AIM OF THE EXERCISE:
Starting at the first line below, copy through to the last line exactly.

MATERIAL SUPPLIED Start Marker

Lemma validateForm_acceptTerms ft fd :
  (validateForm ft fd).1 !! "acceptTerms" =
    if bool_decide (ft = register)
       && negb (Js.truthy (Js.get fd "acceptTerms"))
    then Some "You must accept the terms" else None.
Proof. by validate_lookup. Qed.

(** The [.length] of the password is only read where the password is
    truthy, so the property access never meets [undefined]. *)
Lemma validateForm_length_guard ft fd :
  negb (bool_decide (ft = forgot)) && negb (Js.truthy (Js.get fd "password"))
    = false ->
  ft = register ->
  Js.get fd "password" <> Js.VUndefined.
Proof.
  intros H -> Hu. rewrite Hu in H. vm_compute in H. discriminate H.
Qed.

Lemma Object_keys_length {V} (m : gmap string V) :
  length (Js.Object_keys m) = size m.
Proof. unfold Js.Object_keys. by rewrite length_fmap, length_map_to_list. Qed.

Lemma Object_keys_empty_iff {V} (m : gmap string V) :
  bool_decide (length (Js.Object_keys m) = 0%nat) = true <-> m = ∅.
Proof.
  rewrite bool_decide_eq_true, Object_keys_length. apply map_size_empty_iff.
Qed.

(** The returned flag says the fresh error map is empty. *)
Lemma validateForm_ok ft fd :
  (validateForm ft fd).2 = true <-> (validateForm ft fd).1 = ∅.
Proof. unfold validateForm; cbv zeta; cbn [fst snd]. apply Object_keys_empty_iff. Qed.

Lemma isFormValid_spec st : isFormValid st = true <-> errors st = ∅.
Proof. apply Object_keys_empty_iff. Qed.

Lemma get_lookup (fd : gmap string Js.Value) k v :
  fd !! k = Some v -> Js.get fd k = v.
Proof. unfold Js.get. by intros ->. Qed.

End ValidateFacts.

(* ===================================================================== *)
(** ** The change handler and the error map                               *)
(* ===================================================================== *)

Section ChangeFacts.
Import LoginSystem.

Lemma handleChange_formType st t : formType (handleChange st t) = formType st.
Proof.
  unfold handleChange. destruct (Event.name t) as [n|]; [|done].
  by destruct (negb _).
Qed.

(** What the handler does to the error map: nothing, or an empty message
    written under the event's name. *)
Lemma handleChange_errors st t :
  errors (handleChange st t) = errors st \/
  exists n, Event.name t = Some n /\ has_error (errors st) n = true
            /\ errors (handleChange st t) = <[n := ""]> (errors st).
Proof.
  unfold handleChange. destruct (Event.name t) as [n|]; [|by left].
  destruct (negb _); [|by left]. simpl.
  destruct (has_error (errors st) n) eqn:He; [right; eauto | by left].
Qed.

(** The handler never removes a key of the error map. *)
Lemma handleChange_errors_dom st t :
  dom (errors st) ⊆ dom (errors (handleChange st t)).
Proof.
  destruct (handleChange_errors st t) as [-> | (n & _ & _ & ->)]; [done|].
  rewrite dom_insert_L. set_solver.
Qed.

Lemma foldl_handleChange_errors_dom ts : forall st,
  dom (errors st) ⊆ dom (errors (foldl handleChange st ts)).
Proof.
  induction ts as [|t ts IH]; intros st; simpl; [done|].
  etrans; [apply handleChange_errors_dom | apply IH].
Qed.

Lemma isFormValid_false st : isFormValid st = false <-> errors st <> ∅.
Proof.
  rewrite <- isFormValid_spec. by destruct (isFormValid st).
Qed.

Lemma keys_nonempty {V} (m : gmap string V) :
  (0 < length (Js.Object_keys m))%nat <-> m <> ∅.
Proof.
  rewrite Object_keys_length, <- map_size_non_empty_iff. lia.
Qed.

(** The three links that reset the error map. *)
Lemma resetting_transitions tr st :
  tr <> LoginToForgot -> errors (transition tr st) = ∅.
Proof. by destruct tr. Qed.

End ChangeFacts.

(* ===================================================================== *)
(** ** Properties of the page                                             *)
(* ===================================================================== *)

Import LoginSystem.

MATERIAL SUPPLIED End Marker

RESULT OF THE EXERCISE:
Lemma validateForm_acceptTerms ft fd :
  (validateForm ft fd).1 !! "acceptTerms" =
    if bool_decide (ft = register)
       && negb (Js.truthy (Js.get fd "acceptTerms"))
    then Some "You must accept the terms" else None.
Proof. by validate_lookup. Qed.

(** The [.length] of the password is only read where the password is
    truthy, so the property access never meets [undefined]. *)
Lemma validateForm_length_guard ft fd :
  negb (bool_decide (ft = forgot)) && negb (Js.truthy (Js.get fd "password"))
    = false ->
  ft = register ->
  Js.get fd "password" <> Js.VUndefined.
Proof.
  intros H -> Hu. rewrite Hu in H. vm_compute in H. discriminate H.
Qed.

Lemma Object_keys_length {V} (m : gmap string V) :
  length (Js.Object_keys m) = size m.
Proof. unfold Js.Object_keys. by rewrite length_fmap, length_map_to_list. Qed.

Lemma Object_keys_empty_iff {V} (m : gmap string V) :
  bool_decide (length (Js.Object_keys m) = 0%nat) = true <-> m = ∅.
Proof.
  rewrite bool_decide_eq_true, Object_keys_length. apply map_size_empty_iff.
Qed.

(** The returned flag says the fresh error map is empty. *)
Lemma validateForm_ok ft fd :
  (validateForm ft fd).2 = true <-> (validateForm ft fd).1 = ∅.
Proof. unfold validateForm; cbv zeta; cbn [fst snd]. apply Object_keys_empty_iff. Qed.

Lemma isFormValid_spec st : isFormValid st = true <-> errors st = ∅.
Proof. apply Object_keys_empty_iff. Qed.

Lemma get_lookup (fd : gmap string Js.Value) k v :
  fd !! k = Some v -> Js.get fd k = v.
Proof. unfold Js.get. by intros ->. Qed.

End ValidateFacts.

(* ===================================================================== *)
(** ** The change handler and the error map                               *)
(* ===================================================================== *)

Section ChangeFacts.
Import LoginSystem.

Lemma handleChange_formType st t : formType (handleChange st t) = formType st.
Proof.
  unfold handleChange. destruct (Event.name t) as [n|]; [|done].
  by destruct (negb _).
Qed.

(** What the handler does to the error map: nothing, or an empty message
    written under the event's name. *)
Lemma handleChange_errors st t :
  errors (handleChange st t) = errors st \/
  exists n, Event.name t = Some n /\ has_error (errors st) n = true
            /\ errors (handleChange st t) = <[n := ""]> (errors st).
Proof.
  unfold handleChange. destruct (Event.name t) as [n|]; [|by left].
  destruct (negb _); [|by left]. simpl.
  destruct (has_error (errors st) n) eqn:He; [right; eauto | by left].
Qed.

(** The handler never removes a key of the error map. *)
Lemma handleChange_errors_dom st t :
  dom (errors st) ⊆ dom (errors (handleChange st t)).
Proof.
  destruct (handleChange_errors st t) as [-> | (n & _ & _ & ->)]; [done|].
  rewrite dom_insert_L. set_solver.
Qed.

Lemma foldl_handleChange_errors_dom ts : forall st,
  dom (errors st) ⊆ dom (errors (foldl handleChange st ts)).
Proof.
  induction ts as [|t ts IH]; intros st; simpl; [done|].
  etrans; [apply handleChange_errors_dom | apply IH].
Qed.

Lemma isFormValid_false st : isFormValid st = false <-> errors st <> ∅.
Proof.
  rewrite <- isFormValid_spec. by destruct (isFormValid st).
Qed.

Lemma keys_nonempty {V} (m : gmap string V) :
  (0 < length (Js.Object_keys m))%nat <-> m <> ∅.
Proof.
  rewrite Object_keys_length, <- map_size_non_empty_iff. lia.
Qed.

(** The three links that reset the error map. *)
Lemma resetting_transitions tr st :
  tr <> LoginToForgot -> errors (transition tr st) = ∅.
Proof. by destruct tr. Qed.

End ChangeFacts.

(* ===================================================================== *)
(** ** Properties of the page                                             *)
(* ===================================================================== *)

Import LoginSystem.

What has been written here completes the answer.